### Exercise objective
Your task is to filter the entries and copy every line containing the string "clearbody".

Collected data:

(* ===== verification/QueueStop.v ===== *)
(** * Stopping a queue: the requests it fails

    What qdma_queue_stop does to the requests of the queue under the lock: all
    of them end with -ENXIO, and those with a completion callback leave the
    lists of the queue. *)

From S2P Require Import Prelude Platform SoftAccess QueueTypes Descq QueueLife.

(** Filtering depends on the elements of the list only. *)
Lemma filter_ext_in {A} (P Q : A → Prop) `{!∀ x, Decision (P x), !∀ x, Decision (Q x)} (l : list A) :
  (∀ x, x ∈ l → P x ↔ Q x) → filter P l = filter Q l.
Proof.
  induction l as [|x l IH]; intros Hl; [done|].
  assert (filter P l = filter Q l) as E by (apply IH; intros y Hy; apply Hl; by right).
  assert (P x ↔ Q x) as Hx by (apply Hl; by left).
  destruct (decide (P x)); [rewrite !filter_cons_True|rewrite !filter_cons_False]; rewrite ?E; tauto.
Qed.

Lemma filter_keep_all {A} (P : A → Prop) `{!∀ x, Decision (P x)} (l : list A) :
  (∀ x, x ∈ l → P x) → filter P l = l.
Proof.
  induction l as [|x l IH]; intros Hl; [done|]. rewrite filter_cons_True by (apply Hl; by left).
  f_equal. apply IH. intros y Hy. apply Hl. by right.
Qed.

Section stop.
Context {H : Type} `{QueueHw H}.
Implicit Types s : qst H.

(** The request has a completion callback. *)
Definition async (reqs : gmap Z qdma_request) (r : Z) : bool :=
  match reqs !! r with Some rq => rq_fp_done rq | None => false end.

Definition stopped (rq : qdma_request) : qdma_request :=
  rq <| rq_cb := rq_cb rq <| cb_done := true |> <| cb_status := - ENXIO |> |>.

Definition stop_event (reqs : gmap Z qdma_request) (r : Z) : q_event :=
  if async reqs r then EvDone r 0 (- ENXIO) else EvWake r.

(** A request leaves the lists; [dec] when it is counted in [work_req_pend]. *)
Definition unlink (dec : bool) (r : Z) (q : qdma_descq) : qdma_descq :=
  q <| dq_work_list := filter (λ x, x ≠ r) (dq_work_list q) |>
    <| dq_pend_list := filter (λ x, x ≠ r) (dq_pend_list q) |>
    <| dq_work_req_pend := if dec then u32 (dq_work_req_pend q - 1) else dq_work_req_pend q |>.

Definition stop_one (dec : bool) s (r : Z) : qst H :=
  mk_qst (if async (s_reqs s) r then unlink dec r (s_q s) else s_q s) (s_xdev s)
    (alter stopped r (s_reqs s)) (s_hw s) (s_ev s ++ [stop_event (s_reqs s) r]).

Definition stop_del (dec : bool) : Z → qm H unit := if dec then qdma_work_queue_del else cb_list_del.

Lemma alter_lookup (f : qdma_request → qdma_request) (m : gmap Z qdma_request) (r : Z) rq :
  m !! r = Some rq → alter f r m = <[r := f rq]> m.
Proof.
  intros Hr. apply map_eq. intros x. destruct (decide (x = r)) as [->|].
  - by rewrite lookup_alter_eq, Hr, lookup_insert_eq.
  - by rewrite lookup_alter_ne, lookup_insert_ne.
Qed.

Lemma stop_request_run dec s r :
  cb_linked (s_q s) r = true → is_Some (s_reqs s !! r) →
  stop_request (stop_del dec) r s = Some (tt, stop_one dec s r).
Proof.
  intros Hl [rq Hrq]. unfold stop_request, stop_one, stop_event, async, stopped.
  rewrite Hrq. unfold modcb, getreq, putreq, mbind, qm_bind. rewrite Hrq. simpl.
  rewrite lookup_insert_eq. simpl.
  rewrite (alter_lookup _ _ _ _ Hrq). destruct (rq_fp_done rq); [|done].
  destruct dec; simpl; unfold qdma_work_queue_del, cb_list_del, getq, mbind, qm_bind; simpl; rewrite Hl; done.
Qed.

Lemma stop_one_async dec s r x : async (s_reqs (stop_one dec s r)) x = async (s_reqs s) x.
Proof.
  unfold async, stop_one. simpl. destruct (decide (x = r)) as [->|].
  - rewrite lookup_alter_eq. by destruct (s_reqs s !! r).
  - by rewrite lookup_alter_ne.
Qed.

Lemma unlink_linked dec r q x : x ≠ r → cb_linked (unlink dec r q) x = cb_linked q x.
Proof.
  intros Hx. unfold cb_linked, unlink. simpl. f_equal; apply bool_decide_ext; rewrite list_elem_of_filter; naive_solver.
Qed.

Lemma stop_one_linked dec s r x : x ≠ r → cb_linked (s_q (stop_one dec s r)) x = cb_linked (s_q s) x.
Proof. intros Hx. unfold stop_one. simpl. destruct (async _ _); [by apply unlink_linked|done]. Qed.

(** All the requests of a list, one after the other. *)
Definition stop_all (dec : bool) (rs : list Z) s : qst H := fold_left (stop_one dec) rs s.

Lemma stop_requests_run dec rs : ∀ s,
  NoDup rs → (∀ r, r ∈ rs → cb_linked (s_q s) r = true ∧ is_Some (s_reqs s !! r)) →
  stop_requests (stop_del dec) rs s = Some (tt, stop_all dec rs s).
Proof.
  induction rs as [|r rs IH]; intros s Hnd Hrs; [done|]. apply NoDup_cons in Hnd as [Hr Hnd].
  destruct (Hrs r) as [Hl Hs]; [by left|]. cbn [stop_requests].
  rewrite (qm_bind_eq _ _ _ _ _ (stop_request_run dec s r Hl Hs)). apply IH; [done|].
  intros x Hx. destruct (Hrs x) as [Hxl Hxs]; [by right|]. assert (x ≠ r) by congruence.
  split; [by rewrite stop_one_linked|]. unfold stop_one. simpl. by rewrite lookup_alter_ne.
Qed.

Lemma stop_all_async dec rs x : ∀ s, async (s_reqs (stop_all dec rs s)) x = async (s_reqs s) x.
Proof. induction rs as [|r rs IH]; intros s; [done|]. simpl. by rewrite IH, stop_one_async. Qed.

Lemma stop_all_reqs dec rs x : ∀ s,
  NoDup rs → s_reqs (stop_all dec rs s) !! x = (if bool_decide (x ∈ rs) then stopped else id) <$> s_reqs s !! x.
Proof.
  induction rs as [|r rs IH]; intros s Hnd.
  { rewrite bool_decide_eq_false_2 by (by apply not_elem_of_nil). simpl. by destruct (_ !! _). }
  apply NoDup_cons in Hnd as [Hr Hnd]. simpl. rewrite IH by done. unfold stop_one. simpl.
  destruct (decide (x = r)) as [->|Hx].
  - rewrite bool_decide_eq_false_2, bool_decide_eq_true_2 by (done || by left). rewrite lookup_alter_eq.
    by destruct (s_reqs s !! r).
  - rewrite lookup_alter_ne by done. replace (bool_decide (x ∈ r :: rs)) with (bool_decide (x ∈ rs)); [done|].
    apply bool_decide_ext. rewrite elem_of_cons. naive_solver.
Qed.

Lemma stop_all_ev dec rs : ∀ s, s_ev (stop_all dec rs s) = s_ev s ++ map (stop_event (s_reqs s)) rs.
Proof.
  induction rs as [|r rs IH]; intros s; [by rewrite app_nil_r|]. simpl. rewrite IH. unfold stop_one at 1. simpl.
  rewrite <- app_assoc. do 2 f_equal. apply map_ext. intros x.
  change (alter stopped r (s_reqs s)) with (s_reqs (stop_one dec s r)).
  unfold stop_event. by rewrite stop_one_async.
Qed.

(** Both lists lose the requests of [rs] with a callback. *)
Definition stays (reqs : gmap Z qdma_request) (rs : list Z) (x : Z) : Prop := ¬ (x ∈ rs ∧ async reqs x = true).

Lemma stays_cons (reqs : gmap Z qdma_request) r rs (l : list Z) :
  filter (stays reqs rs) (if async reqs r then filter (λ x, x ≠ r) l else l) = filter (stays reqs (r :: rs)) l.
Proof.
  unfold stays. destruct (async reqs r) eqn:E.
  - rewrite list_filter_filter. apply list_filter_iff. intros x. rewrite elem_of_cons.
    destruct (decide (x = r)) as [->|Hx]; [rewrite E; tauto|tauto].
  - apply list_filter_iff. intros x. rewrite elem_of_cons.
    destruct (decide (x = r)) as [->|Hx]; [rewrite E; split; intros _ [_ Hf]; done|tauto].
Qed.

(** The requests of a list that have a callback. *)
Definition nasync (reqs : gmap Z qdma_request) (rs : list Z) : Z :=
  Z.of_nat (length (filter (λ r, async reqs r = true) rs)).

Definition stop_q (dec : bool) (reqs : gmap Z qdma_request) (rs : list Z) (q : qdma_descq) : qdma_descq :=
  q <| dq_work_list := filter (stays reqs rs) (dq_work_list q) |>
    <| dq_pend_list := filter (stays reqs rs) (dq_pend_list q) |>
    <| dq_work_req_pend := if dec then u32 (dq_work_req_pend q - nasync reqs rs) else dq_work_req_pend q |>.

Lemma stop_q_nil dec reqs q : u32 (dq_work_req_pend q) = dq_work_req_pend q → stop_q dec reqs [] q = q.
Proof.
  intros Hu. unfold stop_q, nasync. simpl. rewrite Z.sub_0_r, Hu.
  assert (∀ l : list Z, filter (stays reqs []) l = l) as Hf.
  { intros l. apply filter_keep_all. intros x _ [Hx _]. by apply not_elem_of_nil in Hx. }
  rewrite !Hf. destruct dec; by destruct q.
Qed.

Lemma u32_pred_sub c n : u32 (u32 (c - 1) - Z.of_nat n) = u32 (c - Z.of_nat (S n)).
Proof. unfold wrap. rewrite Zminus_mod_idemp_l. f_equal. lia. Qed.

Lemma stop_q_cons dec reqs r rs q :
  stop_q dec reqs rs (if async reqs r then unlink dec r q else q) = stop_q dec reqs (r :: rs) q.
Proof.
  pose proof (stays_cons reqs r rs (dq_work_list q)) as Hw. pose proof (stays_cons reqs r rs (dq_pend_list q)) as Hp.
  unfold stop_q, nasync. rewrite <- Hw, <- Hp. destruct (async reqs r) eqn:E.
  - rewrite filter_cons_True by done. destruct dec; [|done]. cbn [length]. by rewrite <- u32_pred_sub.
  - by rewrite filter_cons_False by congruence.
Qed.

Lemma stop_q_ext dec reqs reqs' rs q : (∀ x, async reqs' x = async reqs x) → stop_q dec reqs' rs q = stop_q dec reqs rs q.
Proof.
  intros He. unfold stop_q, nasync.
  rewrite (list_filter_iff (λ r, async reqs' r = true) (λ r, async reqs r = true)) by (intros; by rewrite He).
  assert (∀ l : list Z, filter (stays reqs' rs) l = filter (stays reqs rs) l) as Hk.
  { intros l. apply list_filter_iff. intros x. unfold stays. by rewrite He. }
  by rewrite !Hk.
Qed.

Lemma stop_all_q dec rs : ∀ s,
  u32 (dq_work_req_pend (s_q s)) = dq_work_req_pend (s_q s) →
  s_q (stop_all dec rs s) = stop_q dec (s_reqs s) rs (s_q s).
Proof.
  induction rs as [|r rs IH]; intros s Hu; [by rewrite stop_q_nil|]. simpl. rewrite IH.
  - rewrite <- stop_q_cons. by apply stop_q_ext, stop_one_async.
  - unfold stop_one. simpl. destruct (async _ _); [|done]. destruct dec; [|done].
    apply wrap_wrap. lia.
Qed.

(** ** The stop of a queue *)

Definition is_sync (reqs : gmap Z qdma_request) (r : Z) : Prop := async reqs r = false.
#[export] Instance is_sync_dec reqs r : Decision (is_sync reqs r) := decide (async reqs r = false).

Lemma stays_own reqs rs : filter (stays reqs rs) rs = filter (is_sync reqs) rs.
Proof.
  apply filter_ext_in. intros x Hx. unfold stays, is_sync. destruct (async reqs x); split; try done; [tauto|].
  intros _ [_ Hf]. done.
Qed.

Lemma stays_other reqs rs (l : list Z) : (∀ x, x ∈ l → x ∉ rs) → filter (stays reqs rs) l = l.
Proof. intros Hd. apply filter_keep_all. intros x Hx [Hx' _]. by apply (Hd x). Qed.

(** C29. Under the lock qdma_queue_stop ends every request of the queue, started
    or waiting, with -ENXIO: it is marked done, and in the order of the two
    lists its callback is called with no bytes or its waiter is woken up.  The
    requests with a callback leave the lists and the count of waiting requests;
    those of callers that wait stay on them. *)
Theorem stop_queue_fails_all s :
  let pend := dq_pend_list (s_q s) in let work := dq_work_list (s_q s) in
  dq_lock (s_q s) = false → NoDup (pend ++ work) → (∀ r, r ∈ pend ++ work → is_Some (s_reqs s !! r)) →
  u32 (dq_work_req_pend (s_q s)) = dq_work_req_pend (s_q s) →
  ∃ s', stop_queue s = Some (tt, s') ∧
    dq_q_state (s_q s') = Q_STATE_ENABLED ∧ dq_lock (s_q s') = false ∧
    dq_pend_list (s_q s') = filter (is_sync (s_reqs s)) pend ∧
    dq_work_list (s_q s') = filter (is_sync (s_reqs s)) work ∧
    dq_work_req_pend (s_q s') = u32 (dq_work_req_pend (s_q s) - nasync (s_reqs s) work) ∧
    s_ev s' = s_ev s ++ map (stop_event (s_reqs s)) (pend ++ work) ∧
    ∀ r, s_reqs s' !! r = (if bool_decide (r ∈ pend ++ work) then stopped else id) <$> s_reqs s !! r.
Proof.
  intros pend work Hl Hnd Hs Hu. apply NoDup_app in Hnd as (Hp & Hd & Hw).
  set (q1 := s_q s <| dq_lock := true |> <| dq_q_state := Q_STATE_ENABLED |> <| dq_q_stop_wait := false |>).
  set (s1 := s <| s_q := q1 |>).
  assert (Hr1 : stop_requests (stop_del false) pend s1 = Some (tt, stop_all false pend s1)).
  { apply stop_requests_run; [done|]. intros r Hr. split; [|apply Hs, elem_of_app; by left].
    unfold cb_linked. rewrite orb_true_iff. right. by apply bool_decide_eq_true_2. }
  pose proof (stop_all_q false pend s1 Hu) as Hq2. pose proof (λ x, stop_all_async false pend x s1) as Ha2.
  pose proof (stop_all_ev false pend s1) as He2. pose proof (λ x, stop_all_reqs false pend x s1 Hp) as Hm2.
  set (s2 := stop_all false pend s1) in *. clearbody s2.
  assert (Hpl : dq_pend_list (s_q s2) = filter (is_sync (s_reqs s)) pend).
  { rewrite Hq2. apply stays_own. }
  assert (Hwl : dq_work_list (s_q s2) = work).
  { rewrite Hq2. apply stays_other. intros x Hx Hx'. by apply (Hd x). }
  assert (Hr2 : stop_requests (stop_del true) work s2 = Some (tt, stop_all true work s2)).
  { apply stop_requests_run; [done|]. intros r Hr. split.
    - unfold cb_linked. rewrite orb_true_iff. left. apply bool_decide_eq_true_2. by rewrite Hwl.
    - rewrite Hm2. apply fmap_is_Some, Hs, elem_of_app. by right. }
  assert (Hu2 : u32 (dq_work_req_pend (s_q s2)) = dq_work_req_pend (s_q s2)) by by rewrite Hq2.
  pose proof (stop_all_q true work s2 Hu2) as Hq3. rewrite (stop_q_ext true (s_reqs s)) in Hq3 by exact Ha2.
  pose proof (stop_all_ev true work s2) as He3. pose proof (λ x, stop_all_reqs true work x s2 Hw) as Hm3.
  set (s3 := stop_all true work s2) in *. clearbody s3.
  assert (Hl3 : dq_lock (s_q s3) = true) by by rewrite Hq3, Hq2.
  exists (s3 <| s_q := s_q s3 <| dq_lock := false |> |>). split.
  { unfold stop_queue. erewrite qm_bind_eq by by apply lock_run. rewrite modq_bind, getq_bind.
    erewrite qm_bind_eq by exact Hr1. rewrite getq_bind, Hwl.
    erewrite qm_bind_eq by exact Hr2. by apply unlock_run. }
  cbn [s_q s_ev s_reqs dq_q_state dq_lock dq_pend_list dq_work_list dq_work_req_pend].
  split; [by rewrite Hq3, Hq2|]. split; [done|].
  split; [rewrite Hq3; cbn; rewrite Hpl; apply stays_other|].
  { intros x Hx Hx'. apply list_elem_of_filter in Hx as [_ Hx]. by apply (Hd x). }
  split; [rewrite Hq3; cbn; rewrite Hwl; apply stays_own|].
  split; [by rewrite Hq3, Hq2|].
  split.
  - transitivity (s_ev s3); [done|]. rewrite He3, He2, <- app_assoc, map_app. do 2 f_equal. apply map_ext. intros x. unfold stop_event. by rewrite Ha2.
  - intros r. transitivity (s_reqs s3 !! r); [done|]. rewrite Hm3, Hm2. change (s_reqs s1) with (s_reqs s).
    rewrite (bool_decide_ext (r ∈ pend ++ work) (r ∈ pend ∨ r ∈ work)) by apply elem_of_app.
    destruct (decide (r ∈ pend)) as [Hrp|Hrp], (decide (r ∈ work)) as [Hrw|Hrw].
    + by destruct (Hd r).
    + rewrite (bool_decide_eq_false_2 (r ∈ work)), (bool_decide_eq_true_2 (r ∈ pend)), bool_decide_eq_true_2 by tauto.
      by destruct (s_reqs s !! r).
    + rewrite (bool_decide_eq_true_2 (r ∈ work)), (bool_decide_eq_false_2 (r ∈ pend)), bool_decide_eq_true_2 by tauto.
      by destruct (s_reqs s !! r).
    + rewrite !bool_decide_eq_false_2 by tauto. by destruct (s_reqs s !! r).
Qed.
End stop.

### Answer space
  set (s2 := stop_all false pend s1) in *. clearbody s2.
  set (s3 := stop_all true work s2) in *. clearbody s3.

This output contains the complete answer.